Data extract section start

(** * Buffers *)

Definition get_buf (p : bufptr) : FK bufarea :=
  match p with
  | Sblk => tgets f_sblk
  | Asblk => tgets f_asblk
  | Cached n => bs ← tgets f_bufs; tlift (access (bs !! n))
  end.

Definition upd_buf (p : bufptr) (f : bufarea -> bufarea) : FK unit :=
  match p with
  | Sblk => tmodify (upd_f_sblk f)
  | Asblk => tmodify (upd_f_asblk f)
  | Cached n => tmodify (upd_f_bufs (alter f n))
  end.

Definition dirty (p : bufptr) : FK unit := upd_buf p (upd_b_dirty (fun _ => true)).

(** The block of descriptors behind the superblock. *)
Definition gd_home (fs : m_ext2fs) (i : Z) : Z := s32 (fsbtodb fs ((if m_bsize fs >? 1024 then 0 else 1) + i + 1)).

Definition write_gds : FK unit :=
  fs ← tgets f_sb;
  tfor 0 (Z.to_nat (m_gdbcount fs)) (fun i =>
    fs ← tgets f_sb;
    bytes ← tlift (get_bytes (m_gd fs) (i * m_bsize fs) (Z.to_nat (m_bsize fs)));
    bwrite (gd_home fs i) (m_bsize fs) bytes).

Definition flush (p : bufptr) : FK unit :=
  bp ← get_buf p;
  if negb (b_dirty bp) then mret tt else
  _ ← (if b_errs bp =? 0 then mret tt else pfatal "WRITING ZERO'ED BLOCK TO DISK");
  _ ← upd_buf p (fun b => upd_b_errs (fun _ => 0) (upd_b_dirty (fun _ => false) b));
  _ ← bwrite (b_bno bp) (b_size bp) (b_buf bp);
  match p with Sblk => write_gds | _ => mret tt end.

Definition getblk (p : bufptr) (blk size : Z) : FK unit :=
  fs ← tgets f_sb;
  let dblk := s32 (fsbtodb fs blk) in
  bp ← get_buf p;
  if b_bno bp =? dblk then mret tt else
  _ ← flush p;
  '(bytes, errs) ← bread dblk size;
  upd_buf p (fun b => mk_bufarea dblk size errs (b_inuse b) bytes (b_dirty b)).

(** The buffer of a block, and the one to give up for it: the last in the list
    that is not in use. *)
Definition holds (d : Z) (bs : list bufarea) (n : nat) : bool :=
  match bs !! n with Some b => b_bno b =? d | None => false end.
Definition is_free (bs : list bufarea) (n : nat) : bool :=
  match bs !! n with Some b => negb (b_inuse b) | None => false end.

Fixpoint find_first {A : Type} (P : A -> bool) (l : list A) : option A :=
  match l with [] => None | x :: l' => if P x then Some x else find_first P l' end.

(** To the front of the list. *)
Definition touch (n : nat) (lru : list nat) : list nat := n :: filter (fun m => m <> n) lru.

Definition use_buf (n : nat) : FK nat :=
  _ ← tmodify (upd_f_lru (touch n));
  _ ← upd_buf (Cached n) (upd_b_inuse (fun _ => true));
  mret n.

Definition getdatablk (blkno size : Z) : FK nat :=
  fs ← tgets f_sb;
  bs ← tgets f_bufs;
  lru ← tgets f_lru;
  match find_first (holds (fsbtodb fs blkno) bs) lru with
  | Some n => use_buf n
  | None =>
      match find_first (is_free bs) (reverse lru) with
      | None => errx "deadlocked buffer pool"
      | Some n => _ ← getblk (Cached n) blkno size; use_buf n
      end
  end.

Definition release (p : option nat) : FK unit :=
  match p with Some n => upd_buf (Cached n) (upd_b_inuse (fun _ => false)) | None => mret tt end.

Data extract section end

## Activity:
Find all lines holding the word "Asblk" in the records above and copy them.

## Response to this task:
  | Asblk => tgets f_asblk
  | Asblk => tmodify (upd_f_asblk f)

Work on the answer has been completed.